In the entries below, find every line with "falPending" and copy it.
---- Data for this task
(** A program that assigns nothing leaves the variables as they are. *)
Lemma exec_final_unchanged : forall A (p : Prog A) w n s,
  everyEvent (fun e => ~ isAssign e) p -> final (exec p w n s) = s.
Proof.
  intros A p w.
  induction p as [a|e|q k IH|c k IH|e k IH|k IH|a k IH]; intros n s H; simpl in *; auto.
  - apply IH, H.
  - apply IH, H.
  - destruct H as [H _]. exfalso. apply H. exact I.
Qed.

Lemma everyResult_bind : forall A B (R : B -> Prop) (p : Prog A) (f : A -> Prog B),
  (forall a, everyResult R (f a)) -> everyResult R (bind p f).
Proof.
  intros A B R p f Hf.
  induction p as [a|e|q k IH|c k IH|e k IH|k IH|a k IH]; simpl; auto.
Qed.

Lemma everyResult_tryCatch : forall A (R : A -> Prop) (p : Prog A) h,
  everyResult R p -> (forall e, everyResult R (h e)) -> everyResult R (tryCatch p h).
Proof.
  intros A R p h Hp Hh.
  induction p as [a|e|q k IH|c k IH|e k IH|k IH|a k IH]; simpl in *; auto.
Qed.

Lemma everyResult_tryFinally : forall A (R : A -> Prop) (p : Prog A) f,
  everyResult R p -> everyResult R (tryFinally p f).
Proof.
  intros A R p f Hp.
  induction p as [a|e|q k IH|c k IH|e k IH|k IH|a k IH]; simpl in *; auto.
  - apply everyResult_bind. intros _. exact Hp.
  - apply everyResult_bind. intros _. exact I.
Qed.

(** The value a run returns is one the program can return. *)
Lemma everyResult_exec : forall A (R : A -> Prop) (p : Prog A) w n s a,
  everyResult R p -> completion (exec p w n s) = Returned a -> R a.
Proof.
  intros A R p w.
  induction p as [a|e|q k IH|c k IH|e k IH|k IH|a k IH]; intros n s x H Hc; simpl in *.
  - inversion Hc; subst; exact H.
  - discriminate.
  - eapply IH; [apply H | exact Hc].
  - eapply IH; [apply H | exact Hc].
  - eapply IH; [apply H | exact Hc].
  - eapply IH; [apply H | exact Hc].
  - eapply IH; [apply H | exact Hc].
Qed.

End RunFacts.

(** ** The image provider clients *)

Module ClientFacts.
Import JS Async ApiHandler Traces Shapes RunFacts StringFacts.
Local Open Scope prog_scope.

(** Against a status endpoint that stays pending the FAL loop makes every
    one of its remaining rounds and then gives up. *)
Lemma falPoll_pending : forall w apiUrl requestId apiKey,
  (forall m, falPending (reply w m (Fetch FalApi (falStatusRequest apiUrl requestId apiKey)))) ->
  forall remaining n s,
    exec (falPoll remaining apiUrl requestId apiKey) w n s =
    {| completion := Threw (Error "FAL Request Timed Out");
       final := s;
       events := cycles remaining (falCycle apiUrl requestId apiKey);
       interactions := n + 3 * remaining |}.
Proof.
  intros w apiUrl requestId apiKey Hpending.
  induction remaining as [|remaining IH]; intros n s.
  - simpl. now rewrite Nat.add_0_r.
  - destruct (Hpending (S n)) as (resp & d & Hr & Hok & Hd & Hc & Hf).
    cbn [falPoll]. unfold await, awaitFetch, awaitJson. cbn [bind exec].
    rewrite Hr. cbn [settle bind exec]. cbn [Body]. rewrite Hok. cbn [negb bind exec].
    rewrite Hd. cbn [bind exec].
    apply String.eqb_neq in Hc, Hf. rewrite Hc, Hf.
    rewrite IH. unfold logged. cbn [completion final events interactions].
    f_equal. lia.
Qed.

Lemma replicatePoll_pending : forall w getUrl apiKey,
  (forall m, replicatePending (reply w m (Fetch ReplicateApi (replicateStatusRequest getUrl apiKey)))) ->
  forall remaining n s,
    exec (replicatePoll remaining getUrl apiKey) w n s =
    {| completion := Threw (Error "Replicate Request Timed Out");
       final := s;
       events := cycles remaining (replicateCycle getUrl apiKey);
       interactions := n + 3 * remaining |}.
Proof.
  intros w getUrl apiKey Hpending.
  induction remaining as [|remaining IH]; intros n s.
  - simpl. now rewrite Nat.add_0_r.
  - destruct (Hpending (S n)) as (resp & d & Hr & Hok & Hd & Hs & Hf & Hc).
    cbn [replicatePoll]. unfold await, awaitFetch, awaitJson. cbn [bind exec].
    rewrite Hr. cbn [settle bind exec]. cbn [Body]. rewrite Hok. cbn [negb bind exec].
    rewrite Hd. cbn [bind exec].
    apply String.eqb_neq in Hs, Hf, Hc. rewrite Hs, Hf, Hc.
    rewrite IH. unfold logged. cbn [completion final events interactions].
    f_equal. lia.
Qed.

Lemma polls_app : forall a b, polls (a ++ b) = polls a + polls b.
Proof. intros. unfold polls. now rewrite filter_app, length_app. Qed.

Lemma sleeps_app : forall a b, sleeps (a ++ b) = (sleeps a ++ sleeps b)%list.
Proof.
  induction a as [|e a IH]; intros b; [reflexivity|].
  destruct e; simpl; try apply IH.
  destruct c; simpl; try apply IH. now rewrite IH.
Qed.

Lemma polls_cycles : forall n cycle, polls (cycles n cycle) = n * polls cycle.
Proof.
  induction n as [|n IH]; intros cycle; simpl; [reflexivity|].
  now rewrite polls_app, IH.
Qed.

Lemma sleeps_cycles : forall n cycle,
  sleeps cycle = [500%Z] -> sleeps (cycles n cycle) = repeat 500%Z n.
Proof.
  induction n as [|n IH]; intros cycle H; simpl; [reflexivity|].
  now rewrite sleeps_app, H, IH.
Qed.

(** The whole run of the FAL client when the submit response queues the
    request and the status endpoint stays pending. *)
Lemma getImageFromFal_pending : forall w n s prompt apiKey model requestId,
  nonEmpty apiKey = true ->
  (forall m seed,
     falQueued (reply w m (Fetch FalApi (falSubmitRequest (falApiUrl model) prompt apiKey seed)))
               requestId) ->
  (forall m,
     falPending (reply w m (Fetch FalApi (falStatusRequest (falApiUrl model) requestId apiKey)))) ->
  exec (getImageFromFal prompt apiKey model) w n s =
  {| completion := Threw (Error "FAL Request Timed Out");
     final := s;
     events :=
       ([Awaits (Fetch FalApi (falSubmitRequest (falApiUrl model) prompt apiKey
                                 (answer w n RandomSeed)));
         Awaits ReadJson] ++
        cycles FAL_MAX_ATTEMPTS (falCycle (falApiUrl model) requestId apiKey) ++
        [ConsoleError "Error fetching image from FAL API:"
                      (Error "FAL Request Timed Out")])%list;
     interactions := n + 3 + 3 * FAL_MAX_ATTEMPTS |}.
Proof.
  intros w n s prompt apiKey model requestId Hkey Hq Hp.
  unfold getImageFromFal. cbv zeta. rewrite Hkey. cbn [negb].
  rewrite exec_tryCatch.
  destruct (Hq (S n) (answer w n RandomSeed))
    as (resp & d & Hr & Hok & Hd & Himg & Hid & Hne).
  unfold ask, awaitFetch, awaitJson. cbn [bind exec].
  rewrite Hr. cbn [settle bind exec]. cbn [Body]. rewrite Hok. cbn [negb bind exec].
  rewrite Hd. cbn [bind exec].
  assert (Hpoll :
    match fal_images d with
    | Some (image :: _) => Ret (falResult image)
    | _ =>
        match fal_request_id d with
        | Some (String c rest) => falPoll FAL_MAX_ATTEMPTS (falApiUrl model) (String c rest) apiKey
        | _ => Throw (Error ("FAL Response missing images and request_id: " ++ fal_raw d))
        end
    end = falPoll FAL_MAX_ATTEMPTS (falApiUrl model) requestId apiKey).
  { rewrite Hid. destruct requestId; [discriminate|].
    destruct Himg as [-> | ->]; reflexivity. }
  rewrite Hpoll, falPoll_pending by exact Hp.
  unfold catchRun, logged, prepend, emit.
  cbn [completion final events interactions bind exec app].
  unfold logged. cbn [completion final events interactions].
  f_equal. lia.
Qed.
(** [body.transaction] is truthy and not a string: [startsWith] is not a
    function. *)
Lemma fetch_not_string lib body v env id w :
  get_transaction body = inr v -> truthy v = true ->
  (forall s, v <> JString s) ->
  fetch lib (relayPost (inr body)) env id w
  = (inr (jsonResponse 500
            (errorBody "Internal server error"
               (Some "body.transaction.startsWith is not a function"))),
     extend [logReceived id;
             logUnexpected id
               (ErrorObject "body.transaction.startsWith is not a function")]
       w).
Proof.
  intros H1 H2 H3. relay_run. rewrite H1, H2. cbn.
  destruct v; try (f_equal; world_eq). by destruct (H3 s).
Qed.

Section Decoding.
Context (lib : StacksLib) (body : JsValue) (s : string) (env : Env)
  (id : string) (w : World).
Hypothesis Hbody : get_transaction body = inr (JString s).
Hypothesis Hs : s <> "".

Lemma fetch_malformed e :
  deserializeTransaction lib (txHexOf s) = inl e ->
  fetch lib (relayPost (inr body)) env id w
  = (inr (jsonResponse 400
            (errorBody "Invalid transaction"
               (Some "Could not deserialize transaction hex"))),
     extend [logReceived id; CallDeserialize (txHexOf s);
             logDeserializeFailed id e] w).
Proof.
  intros He. apply truthy_string in Hs. relay_run.
  rewrite Hbody. cbn in Hs |- *. rewrite Hs. cbn. rewrite He. cbn.
  f_equal. world_eq.
Qed.

Lemma fetch_not_sponsored tx :
  deserializeTransaction lib (txHexOf s) = inr tx ->
  authType (auth tx) <> Sponsored ->
  fetch lib (relayPost (inr body)) env id w
  = (inr (jsonResponse 400
            (errorBody "Transaction must be sponsored"
               (Some "Build transaction with sponsored: true"))),
     extend [logReceived id; CallDeserialize (txHexOf s);
             logNotSponsored id (authType (auth tx))] w).
Proof.
  intros He Ha. apply truthy_string in Hs. relay_run.
  rewrite Hbody. cbn in Hs |- *. rewrite Hs. cbn. rewrite He. cbn.
  destruct (authType (auth tx)); [|done]. cbn. f_equal. world_eq.
Qed.
End Decoding.
Lemma sanitizeInput_limits (input v : json) :
  sanitizeInput number_toString input = Return v -> within_limits v.
Proof.
  destruct input as [|b|m e|s|items|fields]; cbn [sanitizeInput].
  - intros [= <-]. exact I.
  - intros [= <-]. exact I.
  - intros [= <-]. exact I.
  - intros H. injection H as <-. exact (str_slice0_length 10000 _).
  - destruct (sanitizeItems number_toString (slice0 50 items)) as [l|e] eqn:E;
      [|discriminate].
    intros [= <-]. apply sanitizeItems_returns in E as [Hlen Hall].
    split; [|exact Hall]. rewrite Hlen. unfold slice0. rewrite length_take. lia.
  - intros [= <-]. exact I.
Qed.

Lemma fold_thrown (entries : list (string * json)) (e : string) :
  fold_left step entries (Throw e) = Throw e.
Proof. induction entries as [|[k x] entries IH]; [reflexivity | exact IH]. Qed.

Lemma validate_fold_lookup (entries : list (string * json)) (acc result : gmap string json) :
  fold_left step entries (Return acc) = Return result ->
  forall key,
    match (if arr_includes allowedFields key then obj_get entries key else None) with
    | Some x =>
        exists v, sanitizeInput number_toString x = Return v /\ result !! key = Some v
    | None => result !! key = acc !! key
    end.
Proof.
  revert acc. induction entries as [|[k x] entries IH]; intros acc; cbn [fold_left obj_get].
  - intros [= <-] key. by destruct (arr_includes allowedFields key).
  - destruct (arr_includes allowedFields k) eqn:Ek.
    + destruct (sanitizeInput number_toString x) as [v0|e] eqn:Ex;
        [|by rewrite fold_thrown].
      intros H key. specialize (IH _ H key).
      destruct (arr_includes allowedFields key) eqn:Ekey.
      * destruct (obj_get entries key) as [x'|]; [exact IH|].
        destruct (String.eqb_spec k key) as [->|Hne].
        -- exists v0. split; [exact Ex|]. by rewrite IH, lookup_insert_eq.
        -- by rewrite IH, lookup_insert_ne.
      * rewrite IH, lookup_insert_ne; [reflexivity|]. intros ->. congruence.
    + intros H key. specialize (IH _ H key).
      destruct (arr_includes allowedFields key) eqn:Ekey; [|exact IH].
      destruct (obj_get entries key) as [x'|]; [exact IH|].
      destruct (String.eqb_spec k key) as [->|Hne]; [congruence | exact IH].
Qed.

Lemma fold_returns (entries : list (string * json)) (acc : gmap string json) :
  (forall k x, (k, x) ∈ entries -> arr_includes allowedFields k = true ->
               exists v, sanitizeInput number_toString x = Return v) ->
  exists result, fold_left step entries (Return acc) = Return result.
Proof.
  revert acc. induction entries as [|[k x] entries IH]; intros acc H; cbn [fold_left].
  - by eexists.
  - destruct (arr_includes allowedFields k) eqn:Ek.
    + destruct (H k x) as [v ->]; [left | exact Ek|].
      apply IH. intros k' x' Hin. apply H. by right.
    + apply IH. intros k' x' Hin. apply H. by right.
Qed.

Lemma obj_get_None (fields : list (string * json)) (key : string) :
  key ∉ map fst fields -> obj_get fields key = None.
Proof.
  induction fields as [|[k v] fields IH]; cbn [map fst obj_get]; [done|].
  intros H. apply not_elem_of_cons in H as [Hne H]. rewrite (IH H).
  destruct (String.eqb_spec k key); [congruence | reflexivity].
Qed.

Lemma obj_get_keys (g : string -> option json) (keys : list string) (key : string) :
  obj_get (omap (fun key => pair key <$> g key) keys) key
  = if bool_decide (key ∈ keys) then g key else None.
Proof.
  induction keys as [|k keys IH]; [reflexivity|].
  assert (Hstep : obj_get (omap (fun key => pair key <$> g key) (k :: keys)) key
                  = match obj_get (omap (fun key => pair key <$> g key) keys) key with
                    | Some v' => Some v'
                    | None => if String.eqb k key then g k else None
                    end).
  { change (omap (fun key => pair key <$> g key) (k :: keys))
      with (match pair k <$> g k with
            | Some y => y :: omap (fun key => pair key <$> g key) keys
            | None => omap (fun key => pair key <$> g key) keys
            end).
    destruct (g k) as [v|]; cbn [fmap option_fmap option_map obj_get].
    - reflexivity.
    - destruct (obj_get _ key); [reflexivity|]. by destruct (String.eqb k key). }
  rewrite Hstep, IH. clear Hstep IH.
  destruct (String.eqb_spec k key) as [->|Hne].
  - rewrite (bool_decide_eq_true_2 (key ∈ key :: keys)); [|left].
    destruct (bool_decide (key ∈ keys)); [|reflexivity]. by destruct (g key).
  - destruct (bool_decide (key ∈ keys)) eqn:E.
    + apply bool_decide_eq_true_1 in E.
      rewrite (bool_decide_eq_true_2 (key ∈ k :: keys)); [|by right].
      by destruct (g key).
    + apply bool_decide_eq_false_1 in E.
      rewrite (bool_decide_eq_false_2 (key ∈ k :: keys)); [reflexivity|].
      intros [->|H]%elem_of_cons; [congruence | exact (E H)].
Qed.
(* ===== verification/_CoqProject ===== *)
-Q . S2P
Prelude.v
GoStd.v
Float.v
Base62.v
LogLine.v
Aof.v
Store.v
StoreSpec.v
StoreRead.v
Replay.v
Alone.v
Sibling.v
Queue.v
Durable.v
Restart.v
Trace.v
Session.v
Views.v
Threads.v
Interleave.v
Overlap.v
Member.v
Cluster.v
ClusterProps.v
RateLimit.v
Metrics.v
Api.v
Query.v
App.v
AppSpec.v
AppProps.v
Workers.v
Batch.v
Codec.v
Url.v
Front.v
KvCache.v
Dirty.v
Resp.v
Kv.v
KvStore.v
KvRows.v
KvSpec.v
KvLoops.v
KvFlush.v
KvTicks.v
KvThreads.v
KvBatch.v
KvDemo.v
PebbleStore.v
PebbleSpec.v
PebbleDemo.v
Backends.v
Ticks.v
CacheMap.v
KvFleet.v
PebbleThreads.v
PebbleOverlap.v
LinkMap.v
EngineLinks.v
KvLinks.v
PebbleBatch.v
PebbleLinks.v
AnyBackend.v
Service.v
Bench.v
Processes.v
BenchRun.v
Main.v
Supervisor.v
Lifetimes.v
ServiceDemo.v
--------
## Exercise result
  (forall m, falPending (reply w m (Fetch FalApi (falStatusRequest apiUrl requestId apiKey)))) ->
     falPending (reply w m (Fetch FalApi (falStatusRequest (falApiUrl model) requestId apiKey)))) ->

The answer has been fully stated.